> **TO DO**
Identify and pull out each line of the entries in which "Arguments" occurs.

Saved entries
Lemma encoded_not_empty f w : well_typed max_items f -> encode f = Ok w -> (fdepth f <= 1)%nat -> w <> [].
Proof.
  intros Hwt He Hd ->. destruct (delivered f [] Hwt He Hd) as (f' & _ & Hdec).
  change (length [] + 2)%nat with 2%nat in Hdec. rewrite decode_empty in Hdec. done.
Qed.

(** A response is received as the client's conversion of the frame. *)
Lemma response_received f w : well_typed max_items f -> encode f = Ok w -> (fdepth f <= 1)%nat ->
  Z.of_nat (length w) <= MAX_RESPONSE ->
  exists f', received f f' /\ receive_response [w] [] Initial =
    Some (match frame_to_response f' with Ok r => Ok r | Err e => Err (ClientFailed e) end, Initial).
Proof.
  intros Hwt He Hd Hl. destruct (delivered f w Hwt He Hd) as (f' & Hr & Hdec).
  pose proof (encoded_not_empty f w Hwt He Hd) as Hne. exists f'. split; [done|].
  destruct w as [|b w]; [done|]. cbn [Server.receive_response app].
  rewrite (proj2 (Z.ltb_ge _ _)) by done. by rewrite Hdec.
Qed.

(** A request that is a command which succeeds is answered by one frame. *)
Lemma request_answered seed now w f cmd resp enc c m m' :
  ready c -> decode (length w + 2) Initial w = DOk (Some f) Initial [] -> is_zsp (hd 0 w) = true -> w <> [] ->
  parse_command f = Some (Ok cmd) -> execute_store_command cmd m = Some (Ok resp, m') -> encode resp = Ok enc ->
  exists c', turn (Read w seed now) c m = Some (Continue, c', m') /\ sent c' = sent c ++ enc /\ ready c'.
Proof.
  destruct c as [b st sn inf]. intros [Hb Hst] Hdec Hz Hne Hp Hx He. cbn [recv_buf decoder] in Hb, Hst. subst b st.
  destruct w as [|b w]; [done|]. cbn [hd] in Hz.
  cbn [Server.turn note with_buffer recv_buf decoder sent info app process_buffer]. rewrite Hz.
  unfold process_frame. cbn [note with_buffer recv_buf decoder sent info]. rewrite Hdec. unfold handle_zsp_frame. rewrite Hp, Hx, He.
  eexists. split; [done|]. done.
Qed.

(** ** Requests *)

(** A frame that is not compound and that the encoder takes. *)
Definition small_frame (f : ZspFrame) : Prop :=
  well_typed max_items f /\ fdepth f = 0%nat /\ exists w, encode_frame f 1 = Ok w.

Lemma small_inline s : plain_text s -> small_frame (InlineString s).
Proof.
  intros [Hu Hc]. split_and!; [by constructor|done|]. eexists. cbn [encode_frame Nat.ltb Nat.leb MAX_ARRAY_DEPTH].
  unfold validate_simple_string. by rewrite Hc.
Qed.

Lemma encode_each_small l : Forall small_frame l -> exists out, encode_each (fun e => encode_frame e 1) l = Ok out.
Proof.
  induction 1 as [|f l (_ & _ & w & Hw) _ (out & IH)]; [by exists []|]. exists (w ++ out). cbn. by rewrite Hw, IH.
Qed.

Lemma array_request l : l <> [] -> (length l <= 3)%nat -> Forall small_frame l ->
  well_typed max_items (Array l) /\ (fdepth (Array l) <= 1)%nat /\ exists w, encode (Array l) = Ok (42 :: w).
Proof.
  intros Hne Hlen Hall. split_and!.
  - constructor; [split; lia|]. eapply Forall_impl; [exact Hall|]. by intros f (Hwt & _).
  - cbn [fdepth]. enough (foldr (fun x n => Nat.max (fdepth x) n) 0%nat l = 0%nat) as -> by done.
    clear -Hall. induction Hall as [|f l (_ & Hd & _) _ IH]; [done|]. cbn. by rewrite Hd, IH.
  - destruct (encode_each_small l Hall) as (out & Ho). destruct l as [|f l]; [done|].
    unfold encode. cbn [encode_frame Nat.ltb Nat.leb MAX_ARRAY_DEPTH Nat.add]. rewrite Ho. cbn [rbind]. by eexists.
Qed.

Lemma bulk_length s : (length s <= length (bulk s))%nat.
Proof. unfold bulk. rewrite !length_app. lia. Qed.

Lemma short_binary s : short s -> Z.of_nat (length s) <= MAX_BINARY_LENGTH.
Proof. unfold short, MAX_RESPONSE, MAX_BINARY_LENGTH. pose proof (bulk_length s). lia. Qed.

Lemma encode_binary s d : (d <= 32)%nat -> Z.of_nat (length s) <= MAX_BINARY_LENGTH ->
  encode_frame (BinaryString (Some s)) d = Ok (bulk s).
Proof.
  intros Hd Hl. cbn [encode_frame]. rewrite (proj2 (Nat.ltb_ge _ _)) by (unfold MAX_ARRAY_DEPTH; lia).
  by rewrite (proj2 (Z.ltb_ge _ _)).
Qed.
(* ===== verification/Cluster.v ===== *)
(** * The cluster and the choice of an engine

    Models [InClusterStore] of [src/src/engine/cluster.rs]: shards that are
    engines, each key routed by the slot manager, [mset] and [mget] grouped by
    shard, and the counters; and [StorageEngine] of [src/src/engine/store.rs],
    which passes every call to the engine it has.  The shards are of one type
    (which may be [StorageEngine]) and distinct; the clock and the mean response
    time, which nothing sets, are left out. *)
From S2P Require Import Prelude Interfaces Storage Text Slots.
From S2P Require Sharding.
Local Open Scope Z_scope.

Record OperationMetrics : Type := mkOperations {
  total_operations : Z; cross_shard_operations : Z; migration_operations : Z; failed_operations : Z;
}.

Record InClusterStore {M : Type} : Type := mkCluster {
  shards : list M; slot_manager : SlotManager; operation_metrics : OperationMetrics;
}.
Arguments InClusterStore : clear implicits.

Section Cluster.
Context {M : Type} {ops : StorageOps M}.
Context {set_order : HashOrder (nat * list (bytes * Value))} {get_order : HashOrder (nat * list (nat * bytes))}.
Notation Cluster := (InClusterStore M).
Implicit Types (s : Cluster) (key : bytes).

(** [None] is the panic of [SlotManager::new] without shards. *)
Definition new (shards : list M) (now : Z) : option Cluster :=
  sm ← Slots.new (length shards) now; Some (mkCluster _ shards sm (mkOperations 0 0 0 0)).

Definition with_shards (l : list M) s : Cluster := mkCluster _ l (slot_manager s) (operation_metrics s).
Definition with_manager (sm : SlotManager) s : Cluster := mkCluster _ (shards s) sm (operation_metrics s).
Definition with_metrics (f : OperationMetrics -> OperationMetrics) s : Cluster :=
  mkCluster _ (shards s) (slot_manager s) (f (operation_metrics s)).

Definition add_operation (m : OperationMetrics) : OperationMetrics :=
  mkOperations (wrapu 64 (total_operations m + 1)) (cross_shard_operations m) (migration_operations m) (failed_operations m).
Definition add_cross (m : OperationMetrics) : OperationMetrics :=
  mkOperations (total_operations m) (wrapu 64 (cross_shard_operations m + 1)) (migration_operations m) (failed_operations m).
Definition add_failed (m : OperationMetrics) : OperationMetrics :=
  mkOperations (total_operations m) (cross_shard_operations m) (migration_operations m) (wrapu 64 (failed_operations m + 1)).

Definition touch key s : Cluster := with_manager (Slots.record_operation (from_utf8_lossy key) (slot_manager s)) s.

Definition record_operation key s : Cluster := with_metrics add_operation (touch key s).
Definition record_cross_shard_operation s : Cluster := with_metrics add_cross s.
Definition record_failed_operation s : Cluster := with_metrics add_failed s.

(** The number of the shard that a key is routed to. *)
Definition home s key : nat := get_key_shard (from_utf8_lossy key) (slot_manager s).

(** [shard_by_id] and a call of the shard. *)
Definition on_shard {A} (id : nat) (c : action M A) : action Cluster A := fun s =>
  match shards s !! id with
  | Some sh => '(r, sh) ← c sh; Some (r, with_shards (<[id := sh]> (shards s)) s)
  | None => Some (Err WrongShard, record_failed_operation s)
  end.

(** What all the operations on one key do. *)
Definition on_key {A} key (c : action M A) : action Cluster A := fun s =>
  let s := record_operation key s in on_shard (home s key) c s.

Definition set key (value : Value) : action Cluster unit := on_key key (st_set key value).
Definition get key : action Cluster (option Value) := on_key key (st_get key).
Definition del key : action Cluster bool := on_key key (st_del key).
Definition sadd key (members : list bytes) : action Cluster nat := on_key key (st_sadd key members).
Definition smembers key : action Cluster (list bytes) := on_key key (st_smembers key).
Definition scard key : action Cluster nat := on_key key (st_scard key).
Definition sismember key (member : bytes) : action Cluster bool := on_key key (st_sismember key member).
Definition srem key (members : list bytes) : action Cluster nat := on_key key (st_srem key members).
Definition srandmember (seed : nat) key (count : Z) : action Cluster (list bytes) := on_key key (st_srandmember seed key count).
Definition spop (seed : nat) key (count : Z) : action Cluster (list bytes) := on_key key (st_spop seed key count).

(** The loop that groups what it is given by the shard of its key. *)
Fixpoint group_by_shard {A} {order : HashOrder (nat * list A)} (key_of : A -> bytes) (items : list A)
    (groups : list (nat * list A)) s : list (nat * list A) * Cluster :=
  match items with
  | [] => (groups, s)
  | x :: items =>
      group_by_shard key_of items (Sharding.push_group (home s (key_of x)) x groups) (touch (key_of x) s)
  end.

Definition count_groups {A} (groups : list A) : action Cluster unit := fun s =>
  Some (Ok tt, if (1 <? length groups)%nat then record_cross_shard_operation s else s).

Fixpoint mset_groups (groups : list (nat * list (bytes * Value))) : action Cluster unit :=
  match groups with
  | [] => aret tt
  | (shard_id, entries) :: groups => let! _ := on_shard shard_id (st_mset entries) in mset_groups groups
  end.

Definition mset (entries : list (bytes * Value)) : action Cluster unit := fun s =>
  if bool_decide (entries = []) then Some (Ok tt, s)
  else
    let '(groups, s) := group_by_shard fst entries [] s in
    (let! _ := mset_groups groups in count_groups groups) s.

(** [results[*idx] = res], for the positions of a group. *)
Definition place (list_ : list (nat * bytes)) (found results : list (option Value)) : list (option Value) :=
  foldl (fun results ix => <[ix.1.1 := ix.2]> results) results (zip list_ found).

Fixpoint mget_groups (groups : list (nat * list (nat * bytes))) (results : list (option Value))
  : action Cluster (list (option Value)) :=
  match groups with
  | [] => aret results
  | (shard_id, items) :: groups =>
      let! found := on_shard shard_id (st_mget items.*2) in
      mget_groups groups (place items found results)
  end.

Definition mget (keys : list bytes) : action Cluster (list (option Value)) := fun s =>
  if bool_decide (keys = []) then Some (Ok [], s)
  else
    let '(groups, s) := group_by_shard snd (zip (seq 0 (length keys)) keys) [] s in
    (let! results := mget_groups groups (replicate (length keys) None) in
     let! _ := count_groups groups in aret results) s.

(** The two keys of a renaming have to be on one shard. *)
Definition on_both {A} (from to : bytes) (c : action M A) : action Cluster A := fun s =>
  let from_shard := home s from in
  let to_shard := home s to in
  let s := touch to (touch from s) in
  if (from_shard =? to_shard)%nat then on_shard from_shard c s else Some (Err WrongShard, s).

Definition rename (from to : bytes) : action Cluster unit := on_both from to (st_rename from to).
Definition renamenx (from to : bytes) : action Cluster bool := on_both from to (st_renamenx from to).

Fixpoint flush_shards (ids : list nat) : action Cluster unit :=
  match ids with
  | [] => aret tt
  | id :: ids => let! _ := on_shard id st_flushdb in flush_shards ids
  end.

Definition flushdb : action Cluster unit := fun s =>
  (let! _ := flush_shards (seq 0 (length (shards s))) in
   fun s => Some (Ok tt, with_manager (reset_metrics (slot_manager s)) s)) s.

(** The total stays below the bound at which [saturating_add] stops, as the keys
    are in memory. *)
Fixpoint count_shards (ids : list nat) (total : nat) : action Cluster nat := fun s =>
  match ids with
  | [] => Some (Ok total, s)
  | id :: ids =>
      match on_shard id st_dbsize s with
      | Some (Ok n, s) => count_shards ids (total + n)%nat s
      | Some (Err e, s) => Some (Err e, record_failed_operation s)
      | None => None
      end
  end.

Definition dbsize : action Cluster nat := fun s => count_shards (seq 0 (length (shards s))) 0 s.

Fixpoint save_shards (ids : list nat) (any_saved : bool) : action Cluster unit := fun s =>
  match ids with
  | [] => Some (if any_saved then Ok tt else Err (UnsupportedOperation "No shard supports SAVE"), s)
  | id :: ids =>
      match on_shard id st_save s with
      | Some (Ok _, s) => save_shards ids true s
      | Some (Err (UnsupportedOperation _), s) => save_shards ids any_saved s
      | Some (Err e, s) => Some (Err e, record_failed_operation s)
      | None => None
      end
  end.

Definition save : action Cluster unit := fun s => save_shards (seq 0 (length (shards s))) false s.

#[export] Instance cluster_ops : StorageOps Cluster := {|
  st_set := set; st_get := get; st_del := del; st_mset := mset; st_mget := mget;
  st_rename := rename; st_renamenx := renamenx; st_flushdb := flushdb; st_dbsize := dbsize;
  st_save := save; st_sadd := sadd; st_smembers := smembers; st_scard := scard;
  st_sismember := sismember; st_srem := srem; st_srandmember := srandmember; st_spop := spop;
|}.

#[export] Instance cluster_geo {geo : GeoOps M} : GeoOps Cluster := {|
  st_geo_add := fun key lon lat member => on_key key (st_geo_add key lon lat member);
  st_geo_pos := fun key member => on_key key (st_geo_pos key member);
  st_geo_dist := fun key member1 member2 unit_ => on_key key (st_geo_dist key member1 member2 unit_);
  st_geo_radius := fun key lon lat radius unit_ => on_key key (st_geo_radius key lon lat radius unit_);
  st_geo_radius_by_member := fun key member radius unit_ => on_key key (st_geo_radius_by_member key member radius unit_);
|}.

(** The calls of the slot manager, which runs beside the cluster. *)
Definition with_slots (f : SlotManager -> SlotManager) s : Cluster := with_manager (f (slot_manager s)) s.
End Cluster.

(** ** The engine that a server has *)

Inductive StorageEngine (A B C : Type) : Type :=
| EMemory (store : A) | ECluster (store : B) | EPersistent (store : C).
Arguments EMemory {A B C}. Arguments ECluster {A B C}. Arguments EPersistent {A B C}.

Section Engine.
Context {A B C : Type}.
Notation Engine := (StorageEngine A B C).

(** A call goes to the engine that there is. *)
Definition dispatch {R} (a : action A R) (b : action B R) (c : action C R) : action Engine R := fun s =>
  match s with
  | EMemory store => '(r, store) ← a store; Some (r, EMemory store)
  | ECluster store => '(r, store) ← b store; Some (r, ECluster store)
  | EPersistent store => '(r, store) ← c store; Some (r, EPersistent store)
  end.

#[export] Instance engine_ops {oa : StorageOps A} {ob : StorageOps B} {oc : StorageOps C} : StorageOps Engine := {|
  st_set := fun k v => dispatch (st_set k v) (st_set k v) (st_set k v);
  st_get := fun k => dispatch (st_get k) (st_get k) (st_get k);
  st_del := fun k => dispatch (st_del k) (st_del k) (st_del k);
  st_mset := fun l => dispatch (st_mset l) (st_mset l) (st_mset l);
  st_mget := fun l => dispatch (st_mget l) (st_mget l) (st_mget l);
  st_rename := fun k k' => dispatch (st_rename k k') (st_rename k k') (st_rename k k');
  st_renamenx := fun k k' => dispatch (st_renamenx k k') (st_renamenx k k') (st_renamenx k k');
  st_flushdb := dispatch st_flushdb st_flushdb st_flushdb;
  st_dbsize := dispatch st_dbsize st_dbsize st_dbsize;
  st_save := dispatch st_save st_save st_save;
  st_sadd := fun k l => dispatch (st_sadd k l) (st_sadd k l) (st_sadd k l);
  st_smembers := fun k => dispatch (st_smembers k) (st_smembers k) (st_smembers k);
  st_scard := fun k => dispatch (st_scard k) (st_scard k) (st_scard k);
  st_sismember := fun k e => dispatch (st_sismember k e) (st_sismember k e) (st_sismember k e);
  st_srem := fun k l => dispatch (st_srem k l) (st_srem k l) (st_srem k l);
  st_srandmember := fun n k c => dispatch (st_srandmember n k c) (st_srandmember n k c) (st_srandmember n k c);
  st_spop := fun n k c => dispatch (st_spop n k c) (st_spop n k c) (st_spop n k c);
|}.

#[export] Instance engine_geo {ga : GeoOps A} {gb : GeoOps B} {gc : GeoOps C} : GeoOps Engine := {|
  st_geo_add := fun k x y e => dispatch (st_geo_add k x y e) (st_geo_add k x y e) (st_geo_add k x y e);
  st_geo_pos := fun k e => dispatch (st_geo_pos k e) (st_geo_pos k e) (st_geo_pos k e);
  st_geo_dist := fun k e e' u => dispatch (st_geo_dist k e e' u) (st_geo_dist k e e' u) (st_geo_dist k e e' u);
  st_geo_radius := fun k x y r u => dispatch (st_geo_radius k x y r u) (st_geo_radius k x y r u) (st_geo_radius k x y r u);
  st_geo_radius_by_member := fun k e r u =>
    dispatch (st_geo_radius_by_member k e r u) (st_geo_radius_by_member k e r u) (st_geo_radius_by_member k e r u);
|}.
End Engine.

> **RESULT FOR THIS TASK**
Arguments InClusterStore : clear implicits.
Arguments EMemory {A B C}. Arguments ECluster {A B C}. Arguments EPersistent {A B C}.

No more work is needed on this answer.